Calendar

Events in October 2020

  • PhD Seminars - Welcome event

    PhD Seminars - Welcome event


    October 12, 2020

    For the new PhD students and not only, the Phd Seminars Welcome event will take place on Monday, October 12, 2020 at 14:00 in room Euler Violet.

    The event will include a short presentation of the PhD Seminars, Icebreak activities for all, a brainstorming session and details about the credits for the doctoral school.

    Dorian Mazauric will also be here to present the activities of "médiation scientifique" (the outreach of scientific culture in the society) at Inria.

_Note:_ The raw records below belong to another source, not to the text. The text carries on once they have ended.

(* ===================================================================== *)
(*  REPL;ay: telemetry SDK (repl_ay) and collector API (repl_ay_api)      *)
(*                                                                       *)
(*  A shallow embedding of                                               *)
(*    packages/repl-ay-sdk/src/repl_ay/types.py                          *)
(*    packages/repl-ay-sdk/src/repl_ay/client.py                         *)
(*    packages/repl-ay-sdk/src/repl_ay/decorators.py                     *)
(*    packages/repl-ay-sdk/src/repl_ay/integrations/crewai.py            *)
(*    apps/api/src/repl_ay_api/database.py                               *)
(*    apps/api/src/repl_ay_api/routers/events.py                         *)
(*    apps/api/src/repl_ay_api/routers/traces.py                         *)
(*  and the properties of the buffering client, the instrumentation      *)
(*  hooks, the instrumented Crew.kickoff, the ingestion endpoint and     *)
(*  the trace endpoints.                                                 *)
(* ===================================================================== *)

From Stdlib Require Import ZArith QArith List String Ascii Lia.
From stdpp Require Import gmap strings list pretty.

Set Warnings "-register-all".

Local Open Scope Z_scope.
Local Open Scope string_scope.

(* ===================================================================== *)
(*  Python values and helpers shared by the SDK and the API               *)
(* ===================================================================== *)

Module Py.

(** Free-form JSON data ([Dict[str, Any]] and what it may contain).
    A dict is a finite map from string keys. *)
Inductive json :=
  | JNull
  | JBool (b : bool)
  | JInt (n : Z)
  | JFloat (q : Q)
  | JStr (s : string)
  | JArr (l : list json)
  | JObj (m : gmap string json).

(** A raised exception, as far as the code looks at it: [type(e).__name__],
    [str(e)], the text traceback.format_exc() gives for it, and whether its
    class derives from Exception (KeyboardInterrupt, SystemExit and
    GeneratorExit do not). *)
Record exn := {
  exc_type : string;
  exc_msg : string;
  exc_traceback : string;
  is_Exception : bool;
}.

(** Outcome of a call that may raise. *)
Inductive result (A : Type) :=
  | Return (a : A)
  | Raise (e : exn).
Arguments Return {A} a.
Arguments Raise {A} e.

(** An arbitrary Python object, as far as the SDK looks at it: the name of
    its class, the outcome of [bool(obj)] (which runs the object's own
    [__bool__] or [__len__] and may raise), and its data. *)
Record object := { type_name : string; truth : result bool; data : json }.

(** Truthiness of [Optional[str]]: None and the empty string are falsy. *)
Definition truthy_str (o : option string) : bool :=
  match o with
  | Some s => negb (String.eqb s "")
  | None => false
  end.

(** [a or b] on an optional string with a string fallback *)
Definition or_str (o : option string) (d : string) : string :=
  if truthy_str o then default d o else d.

(** [x or 0] on an optional integer *)
Definition or_zero (o : option Z) : Z :=
  match o with Some z => z | None => 0 end.

(** [s[:n]] *)
Definition prefix (n : nat) (s : string) : string := substring 0 n s.

End Py.

(* ===================================================================== *)
(*  types.py                                                              *)
(* ===================================================================== *)

Module Types.

(** The three phases of a span and the four kinds of unit of work. *)
Inductive Phase := Start | End | Error.
Inductive Unit := Agent | Task | Tool | LLM.

(** class EventType(str, Enum) *)
Inductive EventType :=
  | AGENT_START | AGENT_END | AGENT_ERROR
  | TASK_START | TASK_END | TASK_ERROR
  | TOOL_START | TOOL_END | TOOL_ERROR
  | LLM_START | LLM_END | LLM_ERROR.

Definition EventType_value (t : EventType) : string :=
  match t with
  | AGENT_START => "agent.start" | AGENT_END => "agent.end" | AGENT_ERROR => "agent.error"
  | TASK_START => "task.start" | TASK_END => "task.end" | TASK_ERROR => "task.error"
  | TOOL_START => "tool.start" | TOOL_END => "tool.end" | TOOL_ERROR => "tool.error"
  | LLM_START => "llm.start" | LLM_END => "llm.end" | LLM_ERROR => "llm.error"
  end.

Definition phase (t : EventType) : Phase :=
  match t with
  | AGENT_START | TASK_START | TOOL_START | LLM_START => Start
  | AGENT_END | TASK_END | TOOL_END | LLM_END => End
  | AGENT_ERROR | TASK_ERROR | TOOL_ERROR | LLM_ERROR => Error
  end.

Definition unit_of (t : EventType) : Unit :=
  match t with
  | AGENT_START | AGENT_END | AGENT_ERROR => Agent
  | TASK_START | TASK_END | TASK_ERROR => Task
  | TOOL_START | TOOL_END | TOOL_ERROR => Tool
  | LLM_START | LLM_END | LLM_ERROR => LLM
  end.

Definition all_event_types : list EventType :=
  [AGENT_START; AGENT_END; AGENT_ERROR; TASK_START; TASK_END; TASK_ERROR;
   TOOL_START; TOOL_END; TOOL_ERROR; LLM_START; LLM_END; LLM_ERROR].

(** class TraceContext(BaseModel) *)
Module TraceContext.
Record t := {
    trace_id : string;
    span_id : string;
    parent_span_id : option string;
    session_id : option string;
    user_id : option string;
  }.
End TraceContext.

(** class AgentEvent(BaseEvent); the BaseEvent fields come first.
    Timestamps are clock readings in whole milliseconds. *)
Module AgentEvent.
Record t := {
    event_id : string;
    event_type : EventType;
    timestamp : Z;
    trace_context : TraceContext.t;
    metadata : gmap string Py.json;
    agent_id : string;
    agent_name : string;
    agent_role : option string;
    agent_goal : option string;
    backstory : option string;
    llm_model : option string;
    status : option string;
    error_message : option string;
  }.
End AgentEvent.

(** class TaskEvent(BaseEvent) *)
Module TaskEvent.
Record t := {
    event_id : string;
    event_type : EventType;
    timestamp : Z;
    trace_context : TraceContext.t;
    metadata : gmap string Py.json;
    task_id : string;
    task_name : string;
    task_description : option string;
    agent_id : option string;
    expected_output : option string;
    actual_output : option string;
    tools_used : list string;
    status : option string;
    error_message : option string;
  }.
End TaskEvent.

(** The dict built by trace_tool: key "args" only for a non-empty argument
    tuple, key "kwargs" only for non-empty keyword arguments. *)
Module ToolInput.
Record t := {
    args : option (list Py.object);
    kwargs : option (list (string * Py.object));
  }.
End ToolInput.

(** class ToolEvent(BaseEvent) *)
Module ToolEvent.
Record t := {
    event_id : string;
    event_type : EventType;
    timestamp : Z;
    trace_context : TraceContext.t;
    metadata : gmap string Py.json;
    tool_name : string;
    tool_input : option ToolInput.t;
    tool_output : option Py.object;
    agent_id : option string;
    task_id : option string;
    execution_time_ms : option Z;
    error_message : option string;
  }.
End ToolEvent.

(** class LLMEvent(BaseEvent) *)
Module LLMEvent.
Record t := {
    event_id : string;
    event_type : EventType;
    timestamp : Z;
    trace_context : TraceContext.t;
    metadata : gmap string Py.json;
    model_name : string;
    provider : option string;
    prompt : option string;
    response : option string;
    tokens_used : option Z;
    prompt_tokens : option Z;
    completion_tokens : option Z;
    cost_usd : option Q;
    latency_ms : option Z;
    temperature : option Q;
    max_tokens : option Z;
    agent_id : option string;
    task_id : option string;
    error_message : option string;
  }.
End LLMEvent.

(** TelemetryEvent = Union[AgentEvent, TaskEvent, ToolEvent, LLMEvent] *)
Inductive TelemetryEvent :=
  | OfAgent (e : AgentEvent.t)
  | OfTask (e : TaskEvent.t)
  | OfTool (e : ToolEvent.t)
  | OfLLM (e : LLMEvent.t).

Definition event_type (e : TelemetryEvent) : EventType :=
  match e with
  | OfAgent a => AgentEvent.event_type a
  | OfTask a => TaskEvent.event_type a
  | OfTool a => ToolEvent.event_type a
  | OfLLM a => LLMEvent.event_type a
  end.

Definition event_id (e : TelemetryEvent) : string :=
  match e with
  | OfAgent a => AgentEvent.event_id a
  | OfTask a => TaskEvent.event_id a
  | OfTool a => ToolEvent.event_id a
  | OfLLM a => LLMEvent.event_id a
  end.

Definition trace_context (e : TelemetryEvent) : TraceContext.t :=
  match e with
  | OfAgent a => AgentEvent.trace_context a
  | OfTask a => TaskEvent.trace_context a
  | OfTool a => ToolEvent.trace_context a
  | OfLLM a => LLMEvent.trace_context a
  end.

Definition metadata (e : TelemetryEvent) : gmap string Py.json :=
  match e with
  | OfAgent a => AgentEvent.metadata a
  | OfTask a => TaskEvent.metadata a
  | OfTool a => ToolEvent.metadata a
  | OfLLM a => LLMEvent.metadata a
  end.

Definition error_message (e : TelemetryEvent) : option string :=
  match e with
  | OfAgent a => AgentEvent.error_message a
  | OfTask a => TaskEvent.error_message a
  | OfTool a => ToolEvent.error_message a
  | OfLLM a => LLMEvent.error_message a
  end.

End Types.

Module Http.

(** What an endpoint gives back: its response model, or an HTTPException. *)
Inductive response (A : Type) :=
  | Ok (a : A)
  | HTTPException (status_code : Z) (detail : string).
Arguments Ok {A} a.
Arguments HTTPException {A} status_code detail.

End Http.

(* ===================================================================== *)
(*  Python's printf-style formatting, as database drivers bind parameters *)
(* ===================================================================== *)

Module Percent.
Import Py.

(** [format % mapping] of CPython 3.11 (unicode_format.c), for a format
    string of ASCII characters and a dict whose values are strings.

    The argument a conversion formats: the value found under its
    [%(key)] or, for a conversion without a key, the dict itself. *)
Inductive arg :=
  | Mapping (m : gmap string string)
  | Item (s : string).

(** type(a).__name__ *)
Definition type_name_of (a : arg) : string :=
  match a with Mapping _ => "dict" | Item _ => "str" end.

Definition TypeError (msg : string) : exn :=
  {| exc_type := "TypeError"; exc_msg := msg;
     exc_traceback := "Traceback (most recent call last): ... TypeError";
     is_Exception := true |}.

Definition ValueError (msg : string) : exn :=
  {| exc_type := "ValueError"; exc_msg := msg;
     exc_traceback := "Traceback (most recent call last): ... ValueError";
     is_Exception := true |}.

Definition KeyError (key : string) : exn :=
  {| exc_type := "KeyError"; exc_msg := "'" ++ key ++ "'";
     exc_traceback := "Traceback (most recent call last): ... KeyError";
     is_Exception := true |}.

(** The flag, width and precision of a conversion specifier that act on a
    string argument. *)
Record spec := {
  left_justify : bool;
  width : option Z;
  precision : option Z;
}.

Definition no_spec : spec :=
  {| left_justify := false; width := None; precision := None |}.

(** Where the scan stands inside the format string. *)
Inductive phase :=
  | Text
  | Start
  | InKey (depth : nat) (key : string)
  | Flags
  | Width
  | Dot
  | Precision
  | Length.

(** The scan after one more character: the phase, the argument still to
    be taken, the specifier and the output so far, or an exception. *)
Inductive step :=
  | Next (ph : phase) (avail : option arg) (sp : spec) (out : string)
  | Stop (e : exn).

Definition one (c : ascii) : string := String c EmptyString.

Definition is_digit (c : ascii) : bool :=
  (48 <=? nat_of_ascii c)%nat && (nat_of_ascii c <=? 57)%nat.

Definition digit (c : ascii) : Z := Z.of_nat (nat_of_ascii c) - 48.

Definition among (c : ascii) (s : string) : bool :=
  existsb (Ascii.eqb c) (list_ascii_of_string s).

Fixpoint spaces (n : nat) : string :=
  match n with O => EmptyString | S n' => String " " (spaces n') end.

Definition hex_digit (n : nat) : ascii :=
  if (n <? 10)%nat then ascii_of_nat (48 + n) else ascii_of_nat (87 + n).

(** "%x" of a character code (below 256) *)
Definition hex (n : nat) : string :=
  if (n <? 16)%nat then one (hex_digit n)
  else String (hex_digit (n / 16)) (one (hex_digit (n mod 16))).

(** PY_SSIZE_T_MAX and INT_MAX on a 64-bit build *)
Definition PY_SSIZE_T_MAX : Z := 2 ^ 63 - 1.
Definition INT_MAX : Z := 2 ^ 31 - 1.

Section Format.
(** What str(), repr() and ascii() give (for the conversions s, r and a)
    where it is not spelled out here: for the dict itself, and the repr()
    and ascii() of a string. *)
Context (builtin : ascii -> arg -> string).

(** The text of [a] under a conversion s, r or a *)
Definition text (c : ascii) (a : arg) : string :=
  match a with
  | Item s => if Ascii.eqb c "s" then s else builtin c a
  | Mapping _ => builtin c a
  end.

(** Truncation to the precision (conversions s, r and a only), then
    padding with spaces to the width. *)
Definition pad (sp : spec) (truncate : bool) (s : string) : string :=
  let s := match precision sp with
           | Some p => if truncate then prefix (Z.to_nat p) s else s
           | None => s
           end in
  let fill := spaces (Z.to_nat (default 0 (width sp)) - String.length s) in
  if left_justify sp then s ++ fill else fill ++ s.
(** X10.  After a selection, the entries of [keep] for one key are, in queue
    order, the candidates of that key when it is blocked, followed by the
    entries beyond its cap: the file written after a success lists the
    retained entries of each target in their order of arrival. *)
Theorem keep_order_per_target (P : Policy) (args : Args) (items : list QueueEntry)
    (K : string) :
  wellFormed items ->
  exists sel,
    selectBatch P args (allocFrom 0 items) = inr sel /\
    filter (fun it => String.eqb (keyOf it) K) (keep sel) =
      ((if has (blockedTargets P) K then candidates args (allocFrom 0 items) K else [])
         ++ overflow args (allocFrom 0 items) K)%list.
Proof.
  intros Hv. set (q := allocFrom 0 items).
  assert (Hvq : forall it, In it q -> exists errs, validate P (op (val it)) = inr errs)
    by (intros it Hin; apply validate_total, Hv; eapply In_allocFrom; exact Hin).
  eexists. split; [apply selectBatch_spec; exact Hvq|]. cbn [keep].
  rewrite (filter_key_groups (keepPart P args) K (groupByTarget q)).
  - rewrite mapGet_groupByTarget. unfold candidates, overflow.
    destruct (groupOf q K) as [|x g] eqn:E.
    + unfold sliceTo, sliceFrom. rewrite firstn_nil, skipn_nil.
      destruct (has (blockedTargets P) K); reflexivity.
    + unfold keepPart. cbn [fst snd]. f_equal.
      apply filter_const. intros it _. apply isKeep_blocked.
  - apply groupByTarget_NoDup.
  - intros K' g it Hin Hit. apply groupByTarget_In in Hin. subst g.
    unfold keepPart in Hit. cbn [fst snd] in Hit. apply in_app_or in Hit.
    destruct Hit as [Hit|Hit].
    + apply filter_In in Hit. destruct Hit as [Hit _].
      apply In_sliceTo in Hit. apply groupOf_In in Hit. tauto.
    + apply In_sliceFrom in Hit. apply groupOf_In in Hit. tauto.
Qed.

(** With Y blocked and a cap of 3: the entry for Y is kept as a candidate,
    the fourth entry for X as overflow. *)
Lemma keep_order_per_target_witness :
  exists sel,
    selectBatch policyBlockingY argsCap3 (allocFrom 0 queueDemo) = inr sel /\
    map oid (filter (fun it => String.eqb (keyOf it) targetY) (keep sel)) = [2%nat].
Proof.
  destruct (keep_order_per_target policyBlockingY argsCap3 queueDemo targetY
              wellFormed_queueDemo) as (sel & Hsel & Hkeep).
  exists sel. split; [exact Hsel|]. rewrite Hkeep. reflexivity.
Defined.

(** ** The shape of every run *)

Section RunShape.

Variable relay : nat -> HttpReply.
Variable P : Policy.
Variable args : Args.

(** The retry loop makes [k] failed submissions and then either gives up
    (when the counter has reached 5) or meets a reply that [rpc] accepts. *)
Lemma retryLoop_shape qfile toSend keep : forall fuel attempt w,
  0 <= attempt <= 5 ->
  5 - attempt < Z.of_nat fuel ->
  exists k,
    (forall i, (i < k)%nat -> submissionFails relay (calls w + i)) /\
    ((attempt + Z.of_nat k = 5 /\
      retryLoop relay fuel args qfile toSend keep attempt w =
      Some (RetriesFailed,
            mkWorld (disk w) (calls w + k)
              (trace w ++ failedAttempts (sendEv args (map val toSend)) attempt k)))
     \/
     (exists res,
        attempt + Z.of_nat k < 5 /\
        rpcResult "eth_sendUserOperationBundle" (relay (calls w + k)) = inr res /\
        retryLoop relay fuel args qfile toSend keep attempt w =
        Some (BundleSent res,
              mkWorld (writeFile (disk w) qfile (Items (map val keep))) (calls w + k + 1)
                (trace w ++ failedAttempts (sendEv args (map val toSend)) attempt k
                   ++ [sendEv args (map val toSend); WriteFile qfile (map val keep)])))).
Proof.
  induction fuel as [|fuel IH]; intros attempt w Hatt Hfuel; [lia|].
  destruct (Z.ltb_spec attempt 5) as [Hlt|Hge].
  - destruct (rpcResult "eth_sendUserOperationBundle" (relay (calls w))) as [e|res] eqn:Hr.
    + rewrite (retryLoop_fail relay args _ _ _ _ _ _ e Hlt Hr).
      match goal with |- context [retryLoop relay fuel args _ _ _ ?a ?w1] =>
        destruct (IH a w1) as (k & Hfails & Hcase); [lia | lia |]
      end.
      cbn [disk calls trace] in Hfails, Hcase. exists (S k). split.
      * intros [|i] Hi.
        -- rewrite Nat.add_0_r. exists e. exact Hr.
        -- rewrite Nat.add_succ_r, <- Nat.add_succ_l. apply Hfails. lia.
      * destruct Hcase as [[Hk Hrun]|(res & Hk & Hok & Hrun)]; [left | right; exists res];
          rewrite Hrun; repeat split; try lia.
        -- rewrite (Nat.add_succ_r (calls w) k), <- app_assoc. reflexivity.
        -- rewrite (Nat.add_succ_r (calls w) k). exact Hok.
        -- rewrite (Nat.add_succ_r (calls w) k), <- app_assoc. reflexivity.
    + exists O. split; [intros i Hi; lia|]. right. exists res.
      rewrite Nat.add_0_r. split; [lia|]. split; [exact Hr|].
      rewrite (retryLoop_success relay args _ _ _ _ _ _ res Hlt Hr).
      rewrite Nat.add_1_r. reflexivity.
  - exists O. split; [intros i Hi; lia|]. left. split; [lia|].
    rewrite retryLoop_exit by exact Hge.
    destruct w. cbn [disk calls trace failedAttempts]. rewrite Nat.add_0_r, app_nil_r.
    reflexivity.
Qed.

(** Every run ends, in one of the four ways of [Ends]; when the bundle was
    sent, the file holds the [keep] of the selection. *)
Lemma main_cases d :
  exists out w',
    main relay P args (boot d) = Some (out, w') /\
    Ends args d out w' /\
    (forall res, out = BundleSent res ->
       exists q sel,
         loadQueue d (queue args) = inr q /\
         selectBatch P args q = inr sel /\
         disk w' = writeFile d (queue args) (Items (map val (keep sel)))).
Proof.
  unfold main. cbn [boot disk].
  destruct (loadQueue d (queue args)) as [e|q] eqn:Hload.
  { eexists _, _. split; [reflexivity|]. split; [constructor|]; discriminate. }
  destruct (Z.of_nat (List.length q) =? 0).
  { eexists _, _. split; [reflexivity|]. split; [constructor|]; discriminate. }
  destruct (selectBatch P args q) as [e|sel] eqn:Hsel.
  { eexists _, _. split; [reflexivity|]. split; [constructor|]; discriminate. }
  destruct (Z.of_nat (List.length (toSend sel)) =? 0).
  { eexists _, _. split; [reflexivity|]. split; [constructor|]; discriminate. }
  fold (boot d). rewrite estimateFees_boot.
  destruct (rpcResult "eth_gasPrice" (relay 0%nat)) as [e|v].
  { eexists _, _. split; [reflexivity|]. split; [apply EndsAfterFees|]; discriminate. }
  destruct (BigInt v) as [e|base].
  { eexists _, _. split; [reflexivity|]. split; [apply EndsAfterFees|]; discriminate. }
  destruct (dryRun args).
  { eexists _, _. split; [reflexivity|]. split; [apply EndsAfterFees|]; discriminate. }
  destruct (retryLoop_shape (queue args) (map (setFeesObj (feesOfBase base)) (toSend sel))
              (keep sel) 6 0 (mkWorld d 1 [gasEv args]))
    as (k & _ & [[Hk Hrun]|(res & Hk & _ & Hrun)]); try lia.
  - assert (k = 5%nat) by lia. subst k. eexists _, _. split; [exact Hrun|].
    split; [apply EndsExhausted | discriminate].
  - eexists _, _. split; [exact Hrun|]. cbn [disk calls trace]. split.
    + replace (1 + k + 1)%nat with (k + 2)%nat by lia.
      apply (EndsSent args d _ _ res k). lia.
    + intros res' _. exists q, sel. repeat split; assumption.
Qed.

End RunShape.

Lemma writesOf_app (t1 t2 : list Event) :
  writesOf (t1 ++ t2) = (writesOf t1 ++ writesOf t2)%list.
Proof.
  induction t1 as [|ev t1 IH]; [reflexivity|].
  destruct ev; simpl; rewrite IH; reflexivity.
Qed.

Lemma writesOf_failedAttempts args ops : forall k attempt,
  writesOf (failedAttempts (sendEv args ops) attempt k) = [].
Proof. induction k as [|k IH]; intros attempt; simpl; [reflexivity | apply IH]. Qed.

Lemma submissionCount_app (t1 t2 : list Event) :
  submissionCount (t1 ++ t2) = (submissionCount t1 + submissionCount t2)%nat.
Proof.
  induction t1 as [|ev t1 IH]; [reflexivity|].
  destruct ev; simpl; try exact IH.
  destruct (String.eqb method "eth_sendUserOperationBundle"); simpl; rewrite IH; reflexivity.
Qed.

Lemma submissionCount_failedAttempts args ops : forall k attempt,
  submissionCount (failedAttempts (sendEv args ops) attempt k) = k.
Proof.
  induction k as [|k IH]; intros attempt; [reflexivity|].
  cbn [failedAttempts]. unfold sendEv at 1. simpl. rewrite IH. reflexivity.
Qed.

Lemma feeQueries_app (t1 t2 : list Event) :
  feeQueries (t1 ++ t2) = (feeQueries t1 + feeQueries t2)%nat.
Proof.
  induction t1 as [|ev t1 IH]; [reflexivity|].
  destruct ev; simpl; try exact IH.
  destruct (String.eqb method "eth_gasPrice"); simpl; rewrite IH; reflexivity.
Qed.

Lemma feeQueries_failedAttempts args ops : forall k attempt,
  feeQueries (failedAttempts (sendEv args ops) attempt k) = O.
Proof.
  induction k as [|k IH]; intros attempt; [reflexivity|].
  cbn [failedAttempts]. unfold sendEv at 1. simpl. apply IH.
Qed.

Lemma sleepsOf_app (t1 t2 : list Event) :
  sleepsOf (t1 ++ t2) = (sleepsOf t1 ++ sleepsOf t2)%list.
Proof.
  induction t1 as [|ev t1 IH]; [reflexivity|].
  destruct ev; simpl; rewrite IH; reflexivity.
Qed.

(** The waits double from 2 seconds on; the cap of 60 seconds is not
    reached within five attempts. *)
Lemma sleepsOf_failedAttempts args ops (k : nat) : (k <= 5)%nat ->
  sleepsOf (failedAttempts (sendEv args ops) 0 k)
  = firstn k [2000; 4000; 8000; 16000; 32000].
Proof.
  intros Hk. destruct k as [|[|[|[|[|[|k]]]]]]; try reflexivity. lia.
Qed.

    Due to the current situation we offer to join the seminars online. In order to join:
    - connect to https://visio.inria.fr (<login>@inria.fr) and "Meet" : phd.seminars.sop@visio.inria.fr
    (Note that the login is different from your email address.)

    Don’t miss it!

  • PhD Seminars I

    PhD Seminars I


    October 26, 2020

    Talk 1

    Speaker

    Vorakit VORAKITPHAN (Wimmics)

    Title

    Regrexit or not Regrexit: Introducing Aspect-based Sentiment Analysis in Polarized Contexts

    Abstract

    In this talk, an introduction of sentiment analysis task in Natural Language Processing (NLP) will be discussed how sentiment and emotions interplay in text-based analysis. Additionally, the more fine-grained of sentiment analysis in polarized contexts represents a challenge for NLP modeling. We present a methodology to extend the task of Aspect-based Sentiment Analysis (ABSA) toward the affect and emotion representation in polarized settings. In particular, we adopt the three-dimensional model of affect based on Valence, Arousal, and Dominance (VAD). We then present a Brexit scenario that proves how affect varies toward the same aspect when politically polarized stances are presented. Our approach captures aspect-based polarization from newspapers regarding the Brexit scenario of 1.2m entities at sentence-level. We demonstrated how basic constituents of emotions can be mapped to the VAD model, along with their interactions respecting the polarized context in ABSA settings using biased key-concepts (e.g., “stop brexit” vs. “support brexit”). Quite intriguingly, the framework achieves to produce coherent aspect evidences of Brexit’s stance from key-concepts, showing that VAD influence the support and opposition aspects.

    Talk 2

    Speaker

    Carsten BRUNS (Kairos)

    Title

    Parallel performance on multicore processors

    Abstract

    We will have a detailed look at what determines the performance of parallel programs nowadays. Our investigation starts with classical issues (but I'll keep it short, promised!): Amdahl's law and Gustafson's law, work imbalance and synchronization/communication issues. We then advance to "modern" issues, which are caused not only by software limits, but rather by the hardware architecture on which a parallel program is executed. In particular, in multicore processors, some resources are shared between the individual processing cores. The cores are no longer independent but interfere with each other, on hardware level - before a single line of code is written. We will look at concrete examples for such interferences and (hopefully) get an idea of the many obstacles to achieve good parallel performance on modern computers.